IEEE Trans Med Imaging. 2017 Sep;36(9):1876-1886. doi: 10.1109/TMI.2017.2695227. Epub 2017 Apr 18.
Automatic skin lesion segmentation in dermoscopic images is a challenging task due to the low contrast between lesion and the surrounding skin, the irregular and fuzzy lesion borders, the existence of various artifacts, and various imaging acquisition conditions. In this paper, we present a fully automatic method for skin lesion segmentation by leveraging 19-layer deep convolutional neural networks that is trained end-to-end and does not rely on prior knowledge of the data. We propose a set of strategies to ensure effective and efficient learning with limited training data. Furthermore, we design a novel loss function based on Jaccard distance to eliminate the need of sample re-weighting, a typical procedure when using cross entropy as the loss function for image segmentation due to the strong imbalance between the number of foreground and background pixels. We evaluated the effectiveness, efficiency, as well as the generalization capability of the proposed framework on two publicly available databases. One is from ISBI 2016 skin lesion analysis towards melanoma detection challenge, and the other is the PH2 database. Experimental results showed that the proposed method outperformed other state-of-the-art algorithms on these two databases. Our method is general enough and only needs minimum pre- and post-processing, which allows its adoption in a variety of medical image segmentation tasks.

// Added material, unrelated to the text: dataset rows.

#[export] Instance ops : FloatOps := {|
  add64 := b64_add;
  sub64 := b64_sub;
  mul64 := b64_mul;
  div64 := b64_div;
  ltb64 := SFltb;
  leb64 := SFleb;
  round6 := round_6;
  min32 := fmin;
  max32 := fmax;
  lit_0 := f_0;
  lit_1 := f_1;
  lit_0_6 := f_0_6;
  lit_0_4 := f_0_4;
  lit_1e_12 := f_1e_12
|}.

#[export] Instance vec_ops : VecOps := {|
  div32 := b32_div;
  eqb32 := SFeqb;
  norm32 := l2norm;
  zero32 := S754_zero false;
  one32 := narrow f_1
|}.

(** [n / d] as a Python expression on two integer-valued floats; used to
    write decimal literals such as [0.9]. *)
Definition dec (n d : Z) : spec_float := b64_div (b64_of_Z n) (b64_of_Z d).

End IEEE.

(** ** Correctly rounded arithmetic on rationals

    A finite floating-point number is a rational [m * 2^e] with [|m| <
    2^prec] and [e >= emin].  An operation returns the number of that form
    nearest to the exact result, ties going to the even [m].  Exponents
    are not bounded above, so nothing overflows, and there is neither NaN
    nor signed zero: this is IEEE-754 arithmetic on the finite values that
    do not overflow. *)

Module Rnd.

Local Open Scope Q_scope.

Definition pow2 (e : Z) : Q := 2 ^ e.

(** [floor (log2 q)] for [q > 0] *)
Definition ilog2 (q : Q) : Z :=
  let k := (Z.log2 (Qnum q) - Z.log2 (Zpos (Qden q)))%Z in
  if Qle_bool (pow2 k) q then k else (k - 1)%Z.

(** The nearest integer, ties to even. *)
Definition rne (q : Q) : Z :=
  let f := Qfloor q in
  match Qcompare (q - inject_Z f) (1 # 2) with
  | Lt => f
  | Gt => (f + 1)%Z
  | Eq => if Z.even f then f else (f + 1)%Z
  end.

(** The exponent of the format at [x >= 0]. *)
Definition cexp (prec emin : Z) (x : Q) : Z :=
  Z.max (ilog2 x - prec + 1) emin.

Definition round_pos (prec emin : Z) (x : Q) : Q :=
  let e := cexp prec emin x in
  inject_Z (rne (x / pow2 e)) * pow2 e.

(** Rounding to nearest, ties to even. *)
Definition round (prec emin : Z) (x : Q) : Q :=
  if Qle_bool 0 x then round_pos prec emin x
  else - round_pos prec emin (- x).

Definition r64 : Q -> Q := round 53 (-1074).
Definition r32 : Q -> Q := round 24 (-149).

Definition qmin (a b : Q) : Q := if Qle_bool a b then a else b.
Definition qmax (a b : Q) : Q := if Qle_bool a b then b else a.

(** Division by zero raises in Python; the code divides only by a
    difference it has tested to be above [1e-12].  Here [x / 0] is
    [0]. *)
#[export] Instance types : FloatTypes := {|
  F64 := Q;
  F32 := Q;
  to_f32 := r32;
  of_f32 := fun x => x
|}.

#[export] Instance ops : FloatOps := {|
  add64 := fun x y => r64 (x + y);
  sub64 := fun x y => r64 (x - y);
  mul64 := fun x y => r64 (x * y);
  div64 := fun x y => r64 (x / y);
  ltb64 := fun x y => negb (Qle_bool y x);
  leb64 := Qle_bool;
  round6 := fun x => r64 (inject_Z (rne (x * 1000000)) / 1000000);
  min32 := qmin;
  max32 := qmax;
  lit_0 := 0;
  lit_1 := 1;
  lit_0_6 := r64 (6 # 10);
  lit_0_4 := r64 (4 # 10);
  lit_1e_12 := r64 (1 # 1000000000000)
|}.

End Rnd.

(** ** Exact real arithmetic

    The float32 array operations without rounding, to say what
    normalization achieves up to rounding. *)

Module Exact.

Local Open Scope R_scope.

Definition sum_sq (v : list R) : R := fold_left (fun acc x => acc + x * x) v 0.

#[export] Instance types : FloatTypes := {|
  F64 := R;
  F32 := R;
  to_f32 := fun x => x;
  of_f32 := fun x => x
|}.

自动进行皮肤病变分割是一个极具挑战性的任务,这是因为病变与周围皮肤之间对比度低、病变边界不规则且模糊、存在各种伪影以及各种成像采集条件。在本文中,我们提出了一种基于 19 层深度卷积神经网络的全自动皮肤病变分割方法,该方法端到端训练,不依赖于数据的先验知识。我们提出了一系列策略,以确保在有限的训练数据下进行有效和高效的学习。此外,我们设计了一种新的基于 Jaccard 距离的损失函数,以消除对样本重新加权的需求,这是在使用交叉熵作为图像分割的损失函数时的典型步骤,因为前景和背景像素的数量存在很强的不平衡。我们在两个公开可用的数据库上评估了所提出框架的有效性、效率以及泛化能力。一个是来自 ISBI 2016 皮肤病变分析以实现黑色素瘤检测挑战赛的数据库,另一个是 PH2 数据库。实验结果表明,所提出的方法在这两个数据库上优于其他最先进的算法。我们的方法足够通用,只需要最小的预处理和后处理,这使其可以应用于各种医学图像分割任务。